## Records for processing

Lemma clearInitialUpdates_run (n start fuel : nat) (offset : Z) :
  (∀ i, (i < n)%nat → nonempty_batch getUpdates (start + i)) →
  getUpdates (start + n) = Fetched [] →
  (n < fuel)%nat →
  clearInitialUpdates fuel getUpdates start offset
  = Some (Resolved (cleared_offset getUpdates start n offset)).
Proof.
  revert start fuel offset.
  induction n as [|k IH]; intros start fuel offset Hbefore Hempty Hfuel.
  - destruct fuel as [|fuel]; [lia|]. simpl.
    rewrite Nat.add_0_r in Hempty. by rewrite Hempty.
  - destruct fuel as [|fuel]; [lia|]. simpl.
    destruct (Hbefore 0%nat ltac:(lia)) as (updates & newest & Hfirst & Hlast).
    rewrite Nat.add_0_r in Hfirst. rewrite Hfirst, Hlast.
    rewrite (IH (S start) fuel (update_id newest + 1)).
    + f_equal. f_equal. unfold cleared_offset.
      destruct k as [|k'].
      * rewrite Nat.add_0_r, Hfirst. simpl. by rewrite Hlast.
      * destruct (Hbefore (S k') ltac:(lia)) as (later & final & Hlater & Hfinal).
        replace (S start + k')%nat with (start + S k')%nat by lia.
        rewrite Hlater. simpl. by rewrite Hfinal.
    + intros i Hi.
      replace (S start + i)%nat with (start + S i)%nat by lia.
      apply Hbefore. lia.
    + by replace (S start + k)%nat with (start + S k)%nat by lia.
    + lia.
Qed.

## Instructions for the task
Print, from the entries above, the line with "destruct (Hbefore 0%nat", the line with "destruct k as [|k']." and all lines between them, exactly and with nothing else.

## Result for this exercise
    destruct (Hbefore 0%nat ltac:(lia)) as (updates & newest & Hfirst & Hlast).
    rewrite Nat.add_0_r in Hfirst. rewrite Hfirst, Hlast.
    rewrite (IH (S start) fuel (update_id newest + 1)).
    + f_equal. f_equal. unfold cleared_offset.
      destruct k as [|k'].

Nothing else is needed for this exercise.